Inklings of what may lie beyond the material world, unfolding in continuous consciousness, can be likened to the sense of an implicate order, not readily seen by the naked or the clinical eye, but that one grasps as immanent.

But here is the paradox about this implicate order: though it can generate strong imaginings about the infinite, about our spiritual nature, it relies on the material legacy of manuscripts, books, tombs, sculptures, monuments as berths in which to incubate our spirit.

Organizations like Unesco and the International Committee of the Blue Shield are forces, working to protect cultural landmarks and aid in their reconstruction.
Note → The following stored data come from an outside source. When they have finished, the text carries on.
(** * The rotating logger of mochow-sdk-go (util/log/logger.go)

    A shallow embedding of the logger structure, its producer half
    (logging, Close, the setters), its backend writer goroutine and the
    file-rotation logic, together with the properties of the behaviour
    described for it. *)

From Stdlib Require Import ZArith Lia Ascii String.
From stdpp Require Import gmap strings list fin_maps.

Local Open Scope Z_scope.

(* String concatenation computes under simpl in this file. *)
#[local] Arguments String.append !s1 s2 : simpl nomatch.

(** ** Decimal rendering, as fmt.Sprintf("%d") and time.appendInt produce it *)

Module Decimal.

Definition digit_char (d : Z) : ascii := ascii_of_nat (48 + Z.to_nat d).

Definition digit_val (c : ascii) : Z := Z.of_nat (nat_of_ascii c) - 48.

(** Least significant digit first, accumulated to the front. *)
Fixpoint digits_go (fuel : nat) (n : Z) (acc : string) : string :=
  match fuel with
  | O => acc
  | S f =>
      let acc' := String (digit_char (n mod 10)) acc in
      if n <? 10 then acc' else digits_go f (n / 10) acc'
  end.

(** Unsigned decimal of a non-negative integer. *)
Definition utoa (n : Z) : string :=
  digits_go (S (Z.to_nat (Z.log2 n))) n EmptyString.

(** [%d] of a signed integer. *)
Definition itoa (n : Z) : string :=
  if n <? 0 then String "-"%char (utoa (- n)) else utoa n.

Fixpoint atoi_go (s : string) (acc : Z) : Z :=
  match s with
  | EmptyString => acc
  | String c r => atoi_go r (10 * acc + digit_val c)
  end.

(** strconv.Atoi on a string of decimal digits. *)
Definition atoi (s : string) : Z := atoi_go s 0.

Fixpoint zeros (k : nat) : string :=
  match k with
  | O => EmptyString
  | S k' => String "0"%char (zeros k')
  end.

(** time.appendInt: sign, then the digits left-padded with zeros to [width]. *)
Definition appendInt (x : Z) (width : nat) : string :=
  let u := Z.abs x in
  let ds := utoa u in
  let body := zeros (width - String.length ds) +:+ ds in
  if x <? 0 then String "-"%char body else body.

End Decimal.


(** ** Strings and paths: the standard-library calls the logger makes *)

Module Str.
Both the ICC and The Hague Convention are striving to spare us from the kind of wasteland T. S. Eliot describes, as the narrator laments, “These fragments I have shored against my ruins.” They are determined to keep a peoples’ habitat from turning into a reservation.

Because materials of historical legacy are invariably necessary to mark the communal spirit from where we have come, where now we are, and to limn the connotations pointing to horizons where we yet will be.

 

 

Never Seen

There lies past sorrow a great sigh

of beauty, of distant

gods, majestic

countries one has never been or seen, but guards

the marrow where the mind lies chaste,

preserves unending kingdoms of the dream,

where neither time, nor love, nor duty pay ransom

to the hangman’s scheme.

Mara Lemanis.

 

About the author:

Mara Lemanis has worked as an archivist for Historical Preservation. She and the state archaeologist conducted research at numerous Sioux Nation sites in South Dakota, in the course of which she visited a Lakota Sweat Lodge and took part in the communal spirit of the purification ceremony. She was privileged to study the Oglala Sioux sites at Pine Ridge and Wounded Knee.

She has been a teacher and scholar of literature and film at Stanford and Yale; her essays have been selected for 20th CENTURY LITERARY CRITICISM and are included in undergraduate student textbooks in the U.S.

Recently she has worked with the IRC to assist refugees in Oakland, California.

Her father, Osvalds J. Lemanis, was an internationally renowned Latvian choreographer (The Royal Order of Vasa-Gustav V).